What you are asked to do: Extract each line holding the word "origin" from the entries.

Input data:
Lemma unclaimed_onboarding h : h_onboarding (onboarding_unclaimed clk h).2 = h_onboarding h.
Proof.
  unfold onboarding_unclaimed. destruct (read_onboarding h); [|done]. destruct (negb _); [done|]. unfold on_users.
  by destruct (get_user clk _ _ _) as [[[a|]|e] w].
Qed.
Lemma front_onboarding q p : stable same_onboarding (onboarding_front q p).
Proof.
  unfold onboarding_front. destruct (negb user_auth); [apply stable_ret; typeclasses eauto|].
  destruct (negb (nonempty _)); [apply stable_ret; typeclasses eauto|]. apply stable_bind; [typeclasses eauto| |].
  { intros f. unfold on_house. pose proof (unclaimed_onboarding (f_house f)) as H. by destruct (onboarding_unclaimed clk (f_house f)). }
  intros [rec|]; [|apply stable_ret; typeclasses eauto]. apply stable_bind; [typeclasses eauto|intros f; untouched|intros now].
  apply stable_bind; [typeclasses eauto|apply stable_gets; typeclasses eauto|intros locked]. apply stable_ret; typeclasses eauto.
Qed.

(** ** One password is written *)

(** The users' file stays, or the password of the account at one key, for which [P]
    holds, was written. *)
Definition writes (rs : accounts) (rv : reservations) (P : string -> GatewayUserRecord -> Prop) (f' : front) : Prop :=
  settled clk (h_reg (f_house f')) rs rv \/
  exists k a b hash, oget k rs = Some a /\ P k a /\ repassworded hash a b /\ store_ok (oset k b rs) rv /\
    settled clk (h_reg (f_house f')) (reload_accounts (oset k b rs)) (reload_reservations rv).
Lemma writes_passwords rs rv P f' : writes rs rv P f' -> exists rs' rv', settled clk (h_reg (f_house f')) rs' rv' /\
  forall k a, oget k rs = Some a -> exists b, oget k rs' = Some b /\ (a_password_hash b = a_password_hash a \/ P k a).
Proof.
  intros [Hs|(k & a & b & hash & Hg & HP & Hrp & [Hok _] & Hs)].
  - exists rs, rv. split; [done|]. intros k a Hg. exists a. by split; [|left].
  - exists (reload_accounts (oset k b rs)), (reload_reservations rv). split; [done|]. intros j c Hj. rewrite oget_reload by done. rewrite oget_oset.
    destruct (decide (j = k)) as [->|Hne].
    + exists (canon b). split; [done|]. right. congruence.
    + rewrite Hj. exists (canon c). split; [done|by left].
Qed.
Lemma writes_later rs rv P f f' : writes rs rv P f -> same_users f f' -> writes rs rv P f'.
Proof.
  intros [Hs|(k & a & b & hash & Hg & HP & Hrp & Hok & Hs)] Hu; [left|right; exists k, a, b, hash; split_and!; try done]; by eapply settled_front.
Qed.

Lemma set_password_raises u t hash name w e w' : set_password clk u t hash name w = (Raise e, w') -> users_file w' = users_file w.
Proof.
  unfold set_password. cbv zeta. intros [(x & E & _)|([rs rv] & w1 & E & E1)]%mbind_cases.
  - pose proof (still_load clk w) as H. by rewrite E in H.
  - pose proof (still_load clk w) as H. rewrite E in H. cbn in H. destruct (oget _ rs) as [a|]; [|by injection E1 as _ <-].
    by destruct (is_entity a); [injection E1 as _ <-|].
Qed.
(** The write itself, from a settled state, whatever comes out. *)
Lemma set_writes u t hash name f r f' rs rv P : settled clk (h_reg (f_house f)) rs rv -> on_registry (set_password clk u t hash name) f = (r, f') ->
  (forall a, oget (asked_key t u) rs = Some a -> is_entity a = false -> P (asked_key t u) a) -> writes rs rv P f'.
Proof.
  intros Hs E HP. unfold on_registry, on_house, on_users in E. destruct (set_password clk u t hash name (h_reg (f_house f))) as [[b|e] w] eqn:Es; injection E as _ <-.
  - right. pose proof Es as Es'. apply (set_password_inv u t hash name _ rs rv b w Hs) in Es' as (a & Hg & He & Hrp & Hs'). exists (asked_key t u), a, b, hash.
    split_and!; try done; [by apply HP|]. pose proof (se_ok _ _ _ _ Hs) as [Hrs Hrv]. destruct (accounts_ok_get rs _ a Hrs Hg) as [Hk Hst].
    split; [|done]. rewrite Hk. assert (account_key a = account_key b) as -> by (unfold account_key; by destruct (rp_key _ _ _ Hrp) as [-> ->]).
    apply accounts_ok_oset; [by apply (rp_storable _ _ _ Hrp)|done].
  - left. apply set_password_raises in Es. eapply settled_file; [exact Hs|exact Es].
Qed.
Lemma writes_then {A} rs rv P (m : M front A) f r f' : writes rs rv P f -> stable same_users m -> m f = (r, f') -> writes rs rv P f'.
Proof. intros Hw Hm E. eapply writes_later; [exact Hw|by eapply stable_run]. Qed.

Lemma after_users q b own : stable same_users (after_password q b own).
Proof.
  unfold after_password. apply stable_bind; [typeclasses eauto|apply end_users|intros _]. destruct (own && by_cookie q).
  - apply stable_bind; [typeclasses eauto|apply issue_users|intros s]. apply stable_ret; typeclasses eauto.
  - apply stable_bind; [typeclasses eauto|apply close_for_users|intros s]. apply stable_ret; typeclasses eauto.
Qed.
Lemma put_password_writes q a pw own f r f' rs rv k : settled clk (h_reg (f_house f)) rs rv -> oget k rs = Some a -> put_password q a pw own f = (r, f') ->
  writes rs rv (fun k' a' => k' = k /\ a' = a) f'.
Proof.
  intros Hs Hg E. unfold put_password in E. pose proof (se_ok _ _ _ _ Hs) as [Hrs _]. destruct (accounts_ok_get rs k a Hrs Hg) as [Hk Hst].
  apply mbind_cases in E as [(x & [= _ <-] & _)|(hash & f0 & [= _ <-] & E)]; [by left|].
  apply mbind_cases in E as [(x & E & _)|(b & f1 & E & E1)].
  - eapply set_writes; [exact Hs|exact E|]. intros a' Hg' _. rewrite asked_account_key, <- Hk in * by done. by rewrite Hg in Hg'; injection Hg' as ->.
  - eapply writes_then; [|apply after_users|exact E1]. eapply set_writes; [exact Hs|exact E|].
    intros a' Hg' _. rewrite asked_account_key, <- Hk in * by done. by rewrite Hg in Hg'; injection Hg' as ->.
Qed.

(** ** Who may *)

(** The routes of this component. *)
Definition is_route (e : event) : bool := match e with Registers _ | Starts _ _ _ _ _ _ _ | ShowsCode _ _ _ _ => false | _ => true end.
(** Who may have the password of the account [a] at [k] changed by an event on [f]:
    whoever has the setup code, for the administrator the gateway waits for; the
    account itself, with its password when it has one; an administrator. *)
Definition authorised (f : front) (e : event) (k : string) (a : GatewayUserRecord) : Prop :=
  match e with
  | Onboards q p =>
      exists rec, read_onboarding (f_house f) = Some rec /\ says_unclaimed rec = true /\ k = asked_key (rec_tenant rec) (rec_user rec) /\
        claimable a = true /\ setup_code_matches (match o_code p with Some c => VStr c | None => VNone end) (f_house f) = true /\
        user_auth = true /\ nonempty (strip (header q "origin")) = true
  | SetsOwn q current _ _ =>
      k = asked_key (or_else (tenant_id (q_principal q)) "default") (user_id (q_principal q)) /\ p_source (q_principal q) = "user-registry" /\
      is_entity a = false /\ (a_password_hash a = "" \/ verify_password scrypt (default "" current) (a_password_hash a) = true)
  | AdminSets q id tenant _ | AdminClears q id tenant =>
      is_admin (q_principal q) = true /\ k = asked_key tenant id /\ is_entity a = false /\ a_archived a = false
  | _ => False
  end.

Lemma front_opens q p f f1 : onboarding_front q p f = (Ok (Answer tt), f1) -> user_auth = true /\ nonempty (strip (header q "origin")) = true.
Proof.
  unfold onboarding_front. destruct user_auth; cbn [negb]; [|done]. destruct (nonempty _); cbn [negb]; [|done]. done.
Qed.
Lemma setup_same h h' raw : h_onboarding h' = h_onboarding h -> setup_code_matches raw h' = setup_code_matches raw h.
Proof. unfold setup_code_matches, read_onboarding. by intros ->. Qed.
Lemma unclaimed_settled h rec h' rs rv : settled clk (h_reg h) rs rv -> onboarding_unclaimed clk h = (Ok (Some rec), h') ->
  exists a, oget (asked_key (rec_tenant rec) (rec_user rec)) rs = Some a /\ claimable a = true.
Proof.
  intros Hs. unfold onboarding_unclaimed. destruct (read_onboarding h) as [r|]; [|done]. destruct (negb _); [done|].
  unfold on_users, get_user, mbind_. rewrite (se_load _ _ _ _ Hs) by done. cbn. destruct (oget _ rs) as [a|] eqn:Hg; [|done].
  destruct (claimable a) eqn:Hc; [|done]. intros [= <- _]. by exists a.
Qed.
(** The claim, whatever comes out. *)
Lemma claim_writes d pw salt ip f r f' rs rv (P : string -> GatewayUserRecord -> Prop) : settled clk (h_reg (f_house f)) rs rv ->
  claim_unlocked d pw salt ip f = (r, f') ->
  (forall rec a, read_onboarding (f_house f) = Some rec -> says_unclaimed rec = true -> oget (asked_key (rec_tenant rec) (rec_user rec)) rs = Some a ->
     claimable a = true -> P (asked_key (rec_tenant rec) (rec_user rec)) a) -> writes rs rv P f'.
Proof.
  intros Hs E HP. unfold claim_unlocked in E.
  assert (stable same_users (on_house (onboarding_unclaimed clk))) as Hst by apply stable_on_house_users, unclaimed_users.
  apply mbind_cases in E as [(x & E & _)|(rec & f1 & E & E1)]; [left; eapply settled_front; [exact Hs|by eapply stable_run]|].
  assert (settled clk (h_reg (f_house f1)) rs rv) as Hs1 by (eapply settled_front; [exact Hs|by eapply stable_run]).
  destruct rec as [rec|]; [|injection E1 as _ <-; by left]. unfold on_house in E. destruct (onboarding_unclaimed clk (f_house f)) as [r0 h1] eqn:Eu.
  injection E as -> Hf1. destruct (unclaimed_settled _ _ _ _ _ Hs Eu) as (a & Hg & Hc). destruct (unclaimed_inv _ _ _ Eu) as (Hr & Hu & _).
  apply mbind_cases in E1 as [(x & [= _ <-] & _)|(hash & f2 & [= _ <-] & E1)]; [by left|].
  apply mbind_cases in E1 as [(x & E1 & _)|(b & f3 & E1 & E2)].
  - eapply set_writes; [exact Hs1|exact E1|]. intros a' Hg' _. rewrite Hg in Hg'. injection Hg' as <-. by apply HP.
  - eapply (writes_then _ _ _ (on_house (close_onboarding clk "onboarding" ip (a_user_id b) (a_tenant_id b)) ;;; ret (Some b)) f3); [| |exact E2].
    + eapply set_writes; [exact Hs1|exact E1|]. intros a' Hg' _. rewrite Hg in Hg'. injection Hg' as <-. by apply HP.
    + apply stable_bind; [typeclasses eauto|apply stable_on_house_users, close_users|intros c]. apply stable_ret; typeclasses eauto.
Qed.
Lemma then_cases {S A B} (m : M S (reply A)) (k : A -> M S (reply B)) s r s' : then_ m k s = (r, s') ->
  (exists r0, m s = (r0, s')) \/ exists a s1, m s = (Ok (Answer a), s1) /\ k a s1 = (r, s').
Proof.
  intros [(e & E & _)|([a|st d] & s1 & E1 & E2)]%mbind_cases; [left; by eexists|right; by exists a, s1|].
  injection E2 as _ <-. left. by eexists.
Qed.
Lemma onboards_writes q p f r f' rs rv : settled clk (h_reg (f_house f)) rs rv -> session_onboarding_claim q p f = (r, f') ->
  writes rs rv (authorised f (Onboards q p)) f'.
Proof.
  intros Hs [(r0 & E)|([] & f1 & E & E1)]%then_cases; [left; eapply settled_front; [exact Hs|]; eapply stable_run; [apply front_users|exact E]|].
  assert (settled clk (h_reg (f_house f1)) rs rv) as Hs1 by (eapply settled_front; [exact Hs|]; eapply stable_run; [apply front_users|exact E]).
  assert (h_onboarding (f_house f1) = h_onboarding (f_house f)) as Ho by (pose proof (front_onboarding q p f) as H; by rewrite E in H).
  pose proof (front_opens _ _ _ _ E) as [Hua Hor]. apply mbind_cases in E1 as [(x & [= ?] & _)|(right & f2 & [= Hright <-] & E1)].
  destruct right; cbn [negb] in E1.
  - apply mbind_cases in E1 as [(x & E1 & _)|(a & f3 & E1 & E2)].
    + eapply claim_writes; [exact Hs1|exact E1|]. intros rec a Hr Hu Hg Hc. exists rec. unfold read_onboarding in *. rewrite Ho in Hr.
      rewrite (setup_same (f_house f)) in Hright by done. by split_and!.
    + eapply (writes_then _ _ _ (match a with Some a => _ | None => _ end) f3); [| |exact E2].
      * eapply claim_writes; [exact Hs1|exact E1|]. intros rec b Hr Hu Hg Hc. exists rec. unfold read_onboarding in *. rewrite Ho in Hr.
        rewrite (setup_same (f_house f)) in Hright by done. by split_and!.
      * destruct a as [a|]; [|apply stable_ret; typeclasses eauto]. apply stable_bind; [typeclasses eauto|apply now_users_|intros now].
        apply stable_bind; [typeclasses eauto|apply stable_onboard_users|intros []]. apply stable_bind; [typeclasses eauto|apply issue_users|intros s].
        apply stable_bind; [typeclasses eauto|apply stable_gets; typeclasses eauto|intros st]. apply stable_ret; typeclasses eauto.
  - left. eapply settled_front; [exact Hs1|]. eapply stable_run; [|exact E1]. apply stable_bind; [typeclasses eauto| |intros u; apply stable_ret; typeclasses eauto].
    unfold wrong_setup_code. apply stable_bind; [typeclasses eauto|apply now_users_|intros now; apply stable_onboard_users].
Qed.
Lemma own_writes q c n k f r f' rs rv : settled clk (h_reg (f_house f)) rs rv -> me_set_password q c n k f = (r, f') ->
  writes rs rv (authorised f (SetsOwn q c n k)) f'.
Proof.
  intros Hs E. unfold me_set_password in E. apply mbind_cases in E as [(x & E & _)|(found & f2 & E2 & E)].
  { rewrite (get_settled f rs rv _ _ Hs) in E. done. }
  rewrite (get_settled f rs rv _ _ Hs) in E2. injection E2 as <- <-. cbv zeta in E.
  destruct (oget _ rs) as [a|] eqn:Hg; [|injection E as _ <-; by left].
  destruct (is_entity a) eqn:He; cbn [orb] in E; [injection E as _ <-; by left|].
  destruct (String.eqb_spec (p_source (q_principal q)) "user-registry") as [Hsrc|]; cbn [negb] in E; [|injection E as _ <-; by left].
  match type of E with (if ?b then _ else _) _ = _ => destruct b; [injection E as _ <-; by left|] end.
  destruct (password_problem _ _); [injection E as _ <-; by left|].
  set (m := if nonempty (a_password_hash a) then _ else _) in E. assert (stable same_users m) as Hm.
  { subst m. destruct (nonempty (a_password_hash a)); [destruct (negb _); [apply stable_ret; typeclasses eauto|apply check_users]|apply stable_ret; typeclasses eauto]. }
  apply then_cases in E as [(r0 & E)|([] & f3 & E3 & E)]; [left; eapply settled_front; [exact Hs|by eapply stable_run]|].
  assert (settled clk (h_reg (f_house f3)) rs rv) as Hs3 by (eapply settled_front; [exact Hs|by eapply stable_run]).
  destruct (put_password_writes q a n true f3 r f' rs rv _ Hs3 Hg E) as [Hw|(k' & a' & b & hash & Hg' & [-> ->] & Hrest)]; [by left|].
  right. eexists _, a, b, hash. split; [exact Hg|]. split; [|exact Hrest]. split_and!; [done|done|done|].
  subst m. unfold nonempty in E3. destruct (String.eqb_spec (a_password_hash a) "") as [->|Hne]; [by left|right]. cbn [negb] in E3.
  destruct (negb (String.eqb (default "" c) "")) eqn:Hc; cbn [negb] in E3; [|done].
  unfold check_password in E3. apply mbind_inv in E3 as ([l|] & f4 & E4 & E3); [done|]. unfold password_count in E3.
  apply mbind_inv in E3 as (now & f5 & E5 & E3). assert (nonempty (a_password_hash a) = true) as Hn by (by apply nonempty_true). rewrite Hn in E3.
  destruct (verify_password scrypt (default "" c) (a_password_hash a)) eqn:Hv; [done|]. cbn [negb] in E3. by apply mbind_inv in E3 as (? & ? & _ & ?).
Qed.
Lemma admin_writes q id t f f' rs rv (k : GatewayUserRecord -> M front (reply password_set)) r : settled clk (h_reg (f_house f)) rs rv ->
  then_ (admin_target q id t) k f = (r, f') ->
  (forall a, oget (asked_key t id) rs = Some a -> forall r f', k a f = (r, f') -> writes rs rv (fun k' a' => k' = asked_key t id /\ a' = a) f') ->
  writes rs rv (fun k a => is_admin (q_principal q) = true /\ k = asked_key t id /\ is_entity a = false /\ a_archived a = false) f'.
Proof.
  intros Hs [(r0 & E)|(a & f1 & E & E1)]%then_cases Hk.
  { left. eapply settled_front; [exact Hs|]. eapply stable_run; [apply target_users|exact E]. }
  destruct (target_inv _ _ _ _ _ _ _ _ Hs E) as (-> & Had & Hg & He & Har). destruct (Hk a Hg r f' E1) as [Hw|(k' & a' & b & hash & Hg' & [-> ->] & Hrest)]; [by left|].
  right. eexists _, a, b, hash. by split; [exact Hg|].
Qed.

Task output:
        user_auth = true /\ nonempty (strip (header q "origin")) = true
Lemma front_opens q p f f1 : onboarding_front q p f = (Ok (Answer tt), f1) -> user_auth = true /\ nonempty (strip (header q "origin")) = true.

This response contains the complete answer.